Le gouvernement a émis un arrêté pour former une commission chargée de mettre au point un projet de loi anti-terroriste. Les idées élémentaires auxquelles la commission est parvenue jusqu'à présent sont :
Premièrement : Le projet de loi anti-terroriste ne doit pas être une répétition des dispositions de la loi d'urgence ou une reformulation de ses textes. Car la commission est convaincue que les deux lois – bien que conformes sur la nature du danger – diffèrent sur les moyens et les limites de l'affrontement.
Deuxièmement : Le projet de loi doit réaliser un équilibre minutieux entre les droits et les libertés des citoyens d'une part, et les mesures et les moyens de la lutte anti-terroriste de l'autre, tout en prenant en considération les conséquences majeures de ce danger ainsi que les requis de la sécurité et de la stabilité de la patrie.
La promulgation d'une nouvelle législation anti-terroriste signifie non pas l'abrogation de la loi d'urgence, mais la fin de l'état d'urgence. La plupart des Etats du monde adoptent – en plus des lois anti-terroristes – des lois d'urgence auxquelles ils ont recours au moment des crises.
La sauvegarde de la sécurité et de la stabilité en Egypte qui exige de lutter contre le terrorisme et d'extirper ses racines, constitue une partie essentielle du système des droits de citoyenneté que le Parti national démocrate appuie et renforce.
Renforcement de l'indépendance du pouvoir judiciaire, par la suppression du Conseil suprême des organes judiciaires, du système du procureur général socialiste et de la Cour des mœurs.
Le programme électoral du Président Moubarak a invité au renforcement de l'indépendance de la magistrature en supprimant le Conseil suprême des organes judiciaires, le poste de procureur socialiste et la Cour des mœurs, car les raisons de leur existence ont pris fin.
Harmoniser entre les textes de la constitution et les conjonctures économiques contemporaines, de sorte à favoriser la liberté de choisir la tendance économique de l'Etat, tout en sauvegardant la liberté de l'activité économique, l'équité sociale, le droit de propriété et les droits du travail.
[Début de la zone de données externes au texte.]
(** * notifications/index.js: the notification service, embedded and verified

    The service is one Node.js file: an Express application in front of a
    PostgreSQL table [notifications] and a Redis list [notification_queue],
    plus a worker loop [processQueue] that drains the list.

    The embedding is shallow.  The PostgreSQL table is a finite map from the
    primary key to the other columns, the Redis list is a list of strings,
    the console is a list of lines, and every handler is a computation in a
    small state-and-exception monad over that world.  A call to the database
    or to Redis may throw (its promise is rejected); which calls do is given
    to each handler run by an environment.

    A [string] holds the bytes of a text in UTF-8, as the database and
    Redis have the strings of JavaScript.  A number is the integer it is,
    rounded as a double is ([JS.to_double]).  The database reads integers
    as PostgreSQL does from version 16 on. *)

From Stdlib Require Import ZArith String Ascii List Lia.
From stdpp Require Import gmap strings list fin_maps sorting pretty.

Local Open Scope string_scope.
Local Open Scope Z_scope.

(** ** JavaScript values and the primitives the handlers use *)

Module JS.

(** A field of [req.body] after [express.json()].  [JNum n] is the
    integral number nearest to [n] (see [to_double] below; [n] itself up
    to 2^53).  [JOther] is any remaining value, all of them truthy: a
    number with a fraction, an array or an object; it carries the text
    node-postgres sends for it as a query parameter, the only thing the
    handlers ever do with such a value. *)
Inductive value : Type :=
| JUndefined
| JNull
| JBool (b : bool)
| JNum (n : Z)
| JStr (s : string)
| JOther (text : string).

(** [ToBoolean]: what [!v] and [v || w] test. *)
Definition truthy (v : value) : bool :=
  match v with
  | JUndefined | JNull => false
  | JBool b => b
  | JNum n => negb (n =? 0)
  | JStr s => negb (String.eqb s "")
  | JOther _ => true
  end.

(** [v || null] *)
Definition or_null (v : value) : value :=
  if truthy v then v else JNull.

(** [['email', 'slack', 'telegram'].includes(v)]: only a string can be
    equal (SameValueZero) to a string. *)
Definition includes (l : list string) (v : value) : bool :=
  match v with
  | JStr s => existsb (String.eqb s) l
  | _ => false
  end.

(** The value of [c] as a digit in [radix] (at most 16), if it is one. *)
Definition digit (radix : Z) (c : ascii) : option Z :=
  let n := Z.of_N (N_of_ascii c) in
  let d :=
    if (48 <=? n) && (n <=? 57) then Some (n - 48)
    else if (97 <=? n) && (n <=? 102) then Some (n - 87)
    else if (65 <=? n) && (n <=? 70) then Some (n - 55)
    else None in
  match d with
  | Some k => if k <? radix then Some k else None
  | None => None
  end.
La constitution renferme des textes qui imposent à l'Etat une tendance économique déterminée. Mais l'Egypte a dépassé les raisons qui avaient exigé ces dispositions de la Constitution et a cherché à rattraper le convoi des évolutions économiques réalisées au niveau mondial. C'est pourquoi, le Parti propose l'amendement de quelques textes constitutionnels de sorte à permettre la liberté de choisir la tendance économique de l'Etat, sans porter atteinte aux droits du travail, aux droits de toutes les formes de propriété et l'équité sociale.
Telles était la vision du Parti national démocrate pour réaliser les objectifs des amendements constitutionnels figurant dans le programme électoral du Président. Cependant, cette vision peut s'étendre à un surplus d'idées, d'avis et de propositions.